Good to see the scripts have been published by Nick Hearn Books; actors will want to take on some of these challenges, though they'd be hard-pressed to equal the telly originals (or the performers at the Old Vic, many of whom were different - wish I'd known about those at the time).
The standard of Mark Gatiss's great idea, with texts by a whole range of writers including Gatiss himself, tended to be uniformly high, let down only by Alan Cummings' pre-nuptial monologue, the sincerity undermined by the horrid mugging to camera. There were some real surprises, like Rebecca Front as Alice, the poignantly determined-to-be-cheerful wife of a gay man eventually liberated by the 1967 Sexual Offences Act.
And I didn't know many of these actors, apart from Whishaw, Cummings and the ineffably sexy Russell Tovey, but would now look out anything they happen to appear in, be it on stage or screen. They're all infinitely superior to any of the younger actors in the stiff Mills-and-Boon drama Man in an Orange Shirt, complete with squishy score; I've enjoyed Patrick Gale's novels, but this seemed formulaic and - in the second episode about a young gay man afraid of intimacy - psychologically implausible.
Also unfamiliar was the creator of an unforgettable character in Quacks, Matthew Baynton as Victorian would-be-psychiatrist William who pushes the novel idea of talking rather than torture as therapy for the mentally unwell.
Cameos abound, all of them shrewdly observed. Rupert Everett's Dr Hendrick prefers not to examine female patients, using instead a dolly which he presses or asks the patient to press. He recommends a lady who clearly has cystitis to 'fast for a week, ride a horse for two hours a day, not Sundays, and place a freshly cooked baked potato on the infected area'. Lisa Jackson as Mina, William's intended, by his mother, at least, relishes a romantic memory of a fairground visit which involved a helter-skelter ride and 'hitting dwarves with sticks'. And in Episode Two, we get both Florence Nightingale, duty-bound to worst our chief narcissist, in a pitch-perfect performance by Rory Kinnear, and Charles Dickens - good lord, that's our Hamlet of the moment, Andrew Scott, weirding us out with the great man's insecure vanity in his younger days.

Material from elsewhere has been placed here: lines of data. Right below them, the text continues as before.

(** One iteration of the loop over the listed files. *)
Definition listed_file (fmt : option BaseFileFormatValue) (acc : files_by_id) (m : FileMetadata) : res files_by_id :=
  if should_exclude_for_listing (name m) then Ok acc
  else if is_base_file_name fmt (name m) then
    let? b := BaseFile.try_from m in
    let b := BaseFile.set_completion_time b in
    if negb (is_committed (BaseFile.commit_timestamp b)) then Ok acc
    else
      let b := with_estimates b in
      Ok (push_entry (BaseFile.file_id b) b acc.1, acc.2)
  else
    match LogFile.try_from m with
    | Ok l =>
        let l := LogFile.set_completion_time l in
        if negb (is_committed (LogFile.timestamp l)) then Ok acc
        else Ok (acc.1, push_entry (LogFile.file_id l) l acc.2)
    | Err _ => Ok acc
    | Panic => Panic
    end.

(** The group of a file id with base files, and of one with log files only. *)
Definition group_with_base (partition_path : string) (logs : gmap string (list LogFile.t))
    (e : string * list BaseFile.t) : res FileGroup.t :=
  let? fg := FileGroup.add_base_files (FileGroup.new e.1 partition_path) e.2 in
  FileGroup.add_log_files fg (default [] (logs !! e.1)).

Definition group_of_logs (partition_path : string) (e : string * list LogFile.t) : res FileGroup.t :=
  FileGroup.add_log_files (FileGroup.new e.1 partition_path) e.2.

(** [list_file_groups_for_partition]; maps are run through in the order of [map_to_list]. *)
Definition list_file_groups_for_partition (configs : HudiConfigs) (partition_path : string)
    : res (list FileGroup.t) :=
  let? fmt := base_file_format_from_configs configs in
  let? listed := storage_list_files (Some partition_path) in
  let? (bases, logs) := res_fold (listed_file fmt) listed (∅, ∅) in
  let? with_base := res_mapM (group_with_base partition_path logs) (map_to_list bases) in
  let? log_only := res_mapM (group_of_logs partition_path) (map_to_list (filter (fun e => bases !! e.1 = None) logs)) in
  Ok (with_base ++ log_only).

Context {AS : ArrowScalars} {PD : PercentDecode}.

(** [iter().filter(..)] with a predicate that may panic. *)
Fixpoint filter_included (p : PartitionPruner) (paths : list string) : res (list string) :=
  match paths with
  | [] => Ok []
  | path :: paths =>
      let? keep := should_include p path in
      let? rest := filter_included p paths in
      Ok (if keep : bool then path :: rest else rest)
  end.

(** [list_relevant_partition_paths] *)
Definition list_relevant_partition_paths (fuel : nat) (configs : HudiConfigs) (p : PartitionPruner)
    : res (list string) :=
  if negb (is_table_partitioned configs) then Ok [EMPTY_PARTITION_PATH]
  else
    let? dirs := list_dirs None in
    let top_level_dirs := List.filter (fun dir => negb (bool_decide (dir ∈ LAKE_FORMAT_METADATA_DIRS))) dirs in
    let? partition_paths :=
      res_fold (fun acc dir => let? leaves := get_leaf_dirs fuel (Some dir) in Ok (acc ++ leaves)) top_level_dirs [] in
    if match partition_paths with [] => true | _ => partition_pruner_is_empty p end then Ok partition_paths
    else filter_included p partition_paths.

(** [list_file_groups_for_relevant_partitions]: the result of each partition is
    inserted into the map when it is there. *)
Definition list_file_groups_for_relevant_partitions (fuel : nat) (configs : HudiConfigs) (p : PartitionPruner)
    : res (gmap string (list FileGroup.t)) :=
  if negb (is_table_partitioned configs) then
    let? gs := list_file_groups_for_partition configs EMPTY_PARTITION_PATH in
    Ok {[ EMPTY_PARTITION_PATH := gs ]}
  else
    let? paths := list_relevant_partition_paths fuel configs p in
    res_fold (fun m path =>
      let? gs := list_file_groups_for_partition configs path in Ok (<[path := gs]> m)) paths ∅.
End lister.

(** * What a listing promises *)

(** A log file, or one its set takes for it, is in a slice of the group. *)
Definition has_log (g : FileGroup.t) (l : LogFile.t) : Prop :=
  exists k s l', bt_get k (FileGroup.file_slices g) = Some s /\ l' ∈ FileSlice.log_files s /\ LogFile.cmp l l' = Eq.

Definition has_base (g : FileGroup.t) (b : BaseFile.t) : Prop :=
  exists k s, bt_get k (FileGroup.file_slices g) = Some s /\ FileSlice.base_file s = Some b.

Lemma add_log_file_keeps g l g' l0 : wf_group g -> FileGroup.add_log_file g l = Ok g' ->
  has_log g l0 \/ l0 = l -> has_log g' l0.
Proof.
  intros Hw H. destruct (decide (LogFile.file_id l = FileGroup.file_id g)) as [Hid|Hid].
  2: { unfold FileGroup.add_log_file in H. by rewrite decide_True in H. }
  rewrite add_log_file_eq in H by done. injection H as <-. unfold has_log. cbn [FileGroup.file_slices FileGroup.set_file_slices].
  assert (Hk : is_Some (bt_get (placement_key g l) (FileGroup.file_slices (with_placement_slice g l)))).
  { unfold with_placement_slice. destruct (bt_get (placement_key g l) (FileGroup.file_slices g)) eqn:E; [by eexists|].
    cbn. rewrite bt_get_insert, decide_True by done. by eexists. }
  assert (Hold : forall k s, bt_get k (FileGroup.file_slices g) = Some s ->
    bt_get k (FileGroup.file_slices (with_placement_slice g l)) = Some s).
  { intros k s Hs. unfold with_placement_slice. destruct (bt_get (placement_key g l) (FileGroup.file_slices g)) eqn:E; [exact Hs|].
    cbn. rewrite bt_get_insert. case_decide; [congruence|done]. }
  intros [(k & s & l' & Hs & Hl & Hc)| ->].
  - apply Hold in Hs. destruct (decide (k = placement_key g l)) as [->|Hne].
    + exists (placement_key g l), (FileSlice.insert_log_file l s), l'. rewrite bt_get_alter, decide_True by done. rewrite Hs.
      split_and!; [done|by apply bs_elem_insert_old|done].
    + exists k, s, l'. rewrite bt_get_alter, decide_False by done. done.
  - destruct Hk as [s Hs]. destruct (bs_elem_insert_eq LogFile.cmp l (FileSlice.log_files s) log_cmp_refl) as (y & Hy & Hc).
    exists (placement_key g l), (FileSlice.insert_log_file l s), y. rewrite bt_get_alter, decide_True by done. by rewrite Hs.
Qed.

Lemma add_log_files_has g ls g' : wf_group g -> FileGroup.add_log_files g ls = Ok g' ->
  forall l, l ∈ ls -> has_log g' l.
Proof.
  intros Hw. unfold FileGroup.add_log_files. intros H l Hl. rewrite <- (merge_sort_Permutation LogFile.le) in Hl.
  assert (Hgen : forall ms g0, wf_group g0 -> res_fold FileGroup.add_log_file ms g0 = Ok g' ->
    has_log g0 l \/ l ∈ ms -> has_log g' l).
  { induction ms as [|m ms IH]; intros g0 Hw0; cbn [res_fold].
    - intros [= <-] [?|?%not_elem_of_nil]; done.
    - intros (g1 & H1 & Hm)%res_bind_Ok Hin. apply (IH g1); [by eapply wf_add_log_file|done|].
      destruct Hin as [Hin|Hin]; [left; eapply add_log_file_keeps; eauto|].
      apply elem_of_cons in Hin as [->|Hin]; [left; eapply add_log_file_keeps; eauto|right; exact Hin]. }
  eapply Hgen; [exact Hw|exact H|by right].
Qed.

(** ** The files gathered by id *)
Section gathered.
Context {A : Type} (key : A -> string).

(** [m] has the elements of [xs] under their keys, in order, and nothing else. *)
Definition groups (m : gmap string (list A)) (xs : list A) : Prop :=
  forall id, m !! id = match List.filter (fun x => bool_decide (key x = id)) xs with [] => None | l => Some l end.

Lemma groups_empty : groups ∅ [].
Proof. intros id. apply lookup_empty. Qed.

Lemma groups_push m xs x : groups m xs -> groups (push_entry (key x) x m) (xs ++ [x]).
Proof.
  intros H id. unfold push_entry. rewrite List.filter_app. cbn [List.filter]. rewrite lookup_insert, !H.
  case_decide as E.
  - subst id. rewrite bool_decide_true by done.
    destruct (List.filter _ xs); [done|]. cbn. by destruct (_ ++ _) eqn:E.
  - rewrite bool_decide_false by done. by rewrite app_nil_r.
Qed.

Lemma groups_elem m xs id l : groups m xs -> m !! id = Some l -> forall x, x ∈ l <-> x ∈ xs /\ key x = id.
Proof.
  intros H Hl x. rewrite H in Hl. rewrite !list_elem_of_In.
  assert (E : l = List.filter (fun x => bool_decide (key x = id)) xs) by (destruct (List.filter _ xs); congruence).
  rewrite E, List.filter_In. by rewrite bool_decide_eq_true.
Qed.

Lemma groups_some m xs x : groups m xs -> x ∈ xs -> exists l, m !! key x = Some l /\ x ∈ l.
Proof.
  intros H Hx. rewrite H.
  assert (Hin : x ∈ List.filter (fun y => bool_decide (key y = key x)) xs).
  { apply list_elem_of_In, List.filter_In. rewrite bool_decide_true by done. split; [by apply list_elem_of_In|done]. }
  destruct (List.filter _ xs); [by apply not_elem_of_nil in Hin|]. by eexists.
Qed.

Lemma groups_id m xs id l : groups m xs -> m !! id = Some l -> exists x, x ∈ xs /\ key x = id.
Proof.
  intros H Hl. pose proof Hl as Hl'. rewrite H in Hl'. destruct l as [|x l]; [by destruct (List.filter _ xs)|].
  exists x. apply (groups_elem m xs id (x :: l) H Hl). by left.
Qed.
End gathered.

Section listed.
Context {V : CompletionTimeView}.
Variables (estimator : option (Z -> Z * Z)) (fmt : option BaseFileFormatValue).

(** The base file, or the log file, a listed file stands for when the commit that wrote
    it is committed. *)
Definition listed_base (m : FileMetadata) : option BaseFile.t :=
  if should_exclude_for_listing (name m) then None
  else if is_base_file_name fmt (name m) then
    match BaseFile.try_from m with
    | Ok b => if is_committed (BaseFile.commit_timestamp b)
              then Some (with_estimates estimator (BaseFile.set_completion_time b)) else None
    | _ => None
    end
  else None.
Lemma table_level_same (m : Options) : same_table m (filter (fun e : string * string => keep_at_table_level e.1 = true) m : Options).
Proof.
  split; intros k; apply parse_value_agree.
  - rewrite table_level_lookup. cbn. by destruct (table_keys_kept k) as [-> _].
  - eapply Forall_impl; [exact (proj2 (table_keys_kept k))|]. intros a Ha. by rewrite table_level_lookup, Ha.
  - rewrite table_level_lookup. cbn. by rewrite (plan_keys_kept k).
  - constructor.
Qed.

Lemma get_or_default_agree c c' (k : TableConfig.t) : same_table c c' -> get_or_default c k = get_or_default c' k.
Proof.
  intros [Ht _]. unfold get_or_default. rewrite (Ht k). destruct (parse_value k c'); [done|]. destruct k; try done. cbn.
  pose proof (Ht TableConfig.PopulatesMetaFields) as H1. pose proof (Ht TableConfig.OrderingFields) as H2.
  unfold TableConfig.merge_fallback, get_or_default.
  change (parse_value (P := TableConfig.plain) ?k ?c) with (parse_value (P := TableConfig.parser) k c).
  by rewrite H1, H2.
Qed.

Lemma supported_same c c' : same_table c c' -> supported_table c -> supported_table c'.
Proof.
  intros Hs [Ht Hp Hv Hd Hm]. destruct Hs as [H1 H2] eqn:E. clear E.
  split; [intros k; specialize (Ht k)|intros k; specialize (Hp k)|..]; unfold key_ok, get in *; rewrite <- ?H1, <- ?H2; try done.
  - by rewrite <- (get_or_default_agree _ _ _ Hs).
  - by rewrite <- !(get_or_default_agree _ _ _ Hs).
Qed.

Lemma base_path_wins (m : Options) properties r k rest :
  m !! k = first_some (properties :: when (bool_decide (k = TableConfig.as_ref TableConfig.BasePath)) (Some (base_uri r)) :: rest) ->
  k = TableConfig.as_ref TableConfig.BasePath -> is_Some (m !! k).
Proof. intros -> ->. rewrite !first_some_cons. by destruct properties; eexists. Qed.

(** * The options a table is built with *)
Section build.
Context {O : OptionFiles}.
Inductive step : run -> run -> Prop :=
  | step_complete out slots waiting i t r : slots !! i = Some (inl t) -> op t = Ok r ->
      step (Running out slots waiting) (Running out (<[i := inr r]> slots) waiting)
  | step_error out slots waiting i t e : slots !! i = Some (inl t) -> op t = Err e ->
      step (Running out slots waiting) (Aborted e)
  | step_panic out slots waiting i t : slots !! i = Some (inl t) -> op t = Panic ->
      step (Running out slots waiting) Panicked
  | step_next out rs c waiting :
      step (Running out (inr <$> rs) (c :: waiting)) (Running (out ++ rs) (inl <$> c) waiting)
  | step_finish out rs : step (Running out (inr <$> rs) []) (Finished (out ++ rs)).

Definition start (items : list T) (concurrency : nat) : run := Running [] [] (chunks (Nat.max concurrency 1) items).

(** ** What a run keeps *)
Definition slot_of (t : T) (s : T + R) : Prop := s = inl t \/ exists r, s = inr r /\ op t = Ok r.

Definition run_ok (items : list T) (n : nat) (s : run) : Prop :=
  match s with
  | Running out slots waiting => exists done current, items = done ++ current ++ concat waiting /\
      res_mapM op done = Ok out /\ Forall2 slot_of current slots /\ (length slots <= n)%nat /\
      Forall (fun c => length c <= n)%nat waiting
  | Finished out => res_mapM op items = Ok out
  | Aborted e => exists t, t ∈ items /\ op t = Err e
  | Panicked => exists t, t ∈ items /\ op t = Panic
  end.

Lemma slot_at current slots i t : Forall2 slot_of current slots -> slots !! i = Some (inl t) -> current !! i = Some t.
Proof.
  intros H Hi. destruct (Forall2_lookup_r _ _ _ _ _ H Hi) as (t' & Ht & [[= ->]|(r & [=] & _)]). done.
Qed.

Lemma slots_done current rs : Forall2 slot_of current (inr <$> rs) -> res_mapM op current = Ok rs.
Proof.
  rewrite Forall2_fmap_r. intros H. apply res_mapM_Ok. eapply Forall2_impl; [exact H|].
  intros t r [[=]|(r' & [= ->] & ?)]. done.
Qed.

Lemma mapM_app l1 l2 o1 o2 : res_mapM op l1 = Ok o1 -> res_mapM op l2 = Ok o2 -> res_mapM op (l1 ++ l2) = Ok (o1 ++ o2).
Proof. rewrite !res_mapM_Ok. apply Forall2_app. Qed.

Lemma run_ok_start items concurrency : run_ok items (Nat.max concurrency 1) (start items concurrency).
Proof.
  exists [], []. cbn. rewrite chunks_concat by lia. split_and!; try done; [lia|apply chunks_loop_length].
Qed.

Lemma run_ok_step items n s s' : step s s' -> run_ok items n s -> run_ok items n s'.
Proof.
  destruct 1 as [out slots waiting i t r Hi Hr|out slots waiting i t e Hi He|out slots waiting i t Hi Hp|out rs c waiting|out rs];
    intros (done & current & -> & Hd & Hc & Hl & Hw); cbn.
  - exists done, current. rewrite length_insert. split_and!; try done.
    assert (Ht := slot_at current slots i t Hc Hi). assert (E : <[i := t]> current = current) by by apply list_insert_id. rewrite <- E.
    apply Forall2_insert; [done|]. right. by exists r.
  - exists t. split; [|done]. apply (slot_at current) in Hi; [|done]. apply list_elem_of_lookup_2 in Hi.
    rewrite !elem_of_app. by right; left.
  - exists t. split; [|done]. apply (slot_at current) in Hi; [|done]. apply list_elem_of_lookup_2 in Hi.
    rewrite !elem_of_app. by right; left.
  - apply list.Forall_cons in Hw as [Hw1 Hw]. exists (done ++ current), c. rewrite length_fmap. cbn [concat].
    split_and!; try done; [by rewrite <- app_assoc|apply mapM_app; [done|by apply slots_done]|].
    rewrite Forall2_fmap_r. apply Forall_Forall2_diag, list.Forall_forall. intros t _. by left.
  - cbn [concat]. rewrite app_nil_r. apply mapM_app; [done|by apply slots_done].
Qed.

(** ** A run goes on until it is over *)
Lemma slots_split (slots : list (T + R)) : (exists i t, slots !! i = Some (inl t)) \/ exists rs, slots = inr <$> rs.
Proof.
  induction slots as [|[t|r] slots IH]; [by right; exists []|by left; exists 0%nat, t|].
  destruct IH as [(i & t & H)|[rs ->]]; [by left; exists (S i), t|by right; exists (r :: rs)].
Qed.

Lemma run_progress out slots waiting : exists s', step (Running out slots waiting) s'.
Proof.
  destruct (slots_split slots) as [(i & t & H)|[rs ->]].
  - destruct (op t) eqn:E; eexists; [by eapply step_complete|by eapply step_error|by eapply step_panic].
  - destruct waiting; eexists; [apply step_finish|apply step_next].
Qed.

Definition tasks_left (s : run) : nat :=
  match s with
  | Running _ slots waiting => S (length (List.filter running slots) + length (concat waiting) + length waiting)
  | _ => 0
  end.

Lemma running_insert slots i t r : slots !! i = Some (inl t) ->
  length (List.filter running slots) = S (length (List.filter running (<[i := inr r]> slots))).
Proof.
  revert i. induction slots as [|s slots IH]; intros [|i]; cbn; try done.
  - by intros [= ->].
  - intros H. destruct (running s); cbn; by rewrite (IH i H).
Qed.

Lemma running_all (c : list T) : List.filter running (inl <$> c) = inl <$> c.
Proof. induction c as [|t c IH]; [done|]. cbn. by f_equal. Qed.

Lemma running_none (rs : list R) : List.filter running (inr <$> rs) = [].
Proof. by induction rs. Qed.

Lemma step_measure s s' : step s s' -> (tasks_left s' < tasks_left s)%nat.
Proof.
  destruct 1 as [out slots waiting i t r Hi Hr| | |out rs c waiting|out rs]; cbn -[concat]; try lia.
  - rewrite (running_insert _ _ _ r Hi). lia.
  - rewrite running_all, running_none, length_fmap. cbn. rewrite length_app. lia.
Qed.

Lemma run_stops s : sn step s.
Proof.
  induction s as [s IH] using (well_founded_ind (well_founded_ltof _ tasks_left)).
  constructor. intros s' Hs. apply IH. unfold ltof. by apply step_measure.
Qed.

Lydia Leonard as the neglected wife battling with both an unruly libido and male resistance to a woman wanting to join the medical profession, and Tom Basden as a drug-intrigued dentist/anaesthetist complete the main quartet. Of course the operations, conducted by Kinnear's Robert in a blood-caked apron, make you have to turn away, and some folk didn't have the stomach to stay with the series beyond the first ten minutes. But if you do, you'll find the historical detail fine-tuned - by James Wood, co-writer of Rev and judicious spicer-up of Waugh's Decline and Fall for the excellent TV serialisation - and laugh out loud at regular intervals. Cure from this elixir guaranteed, or your shilling back.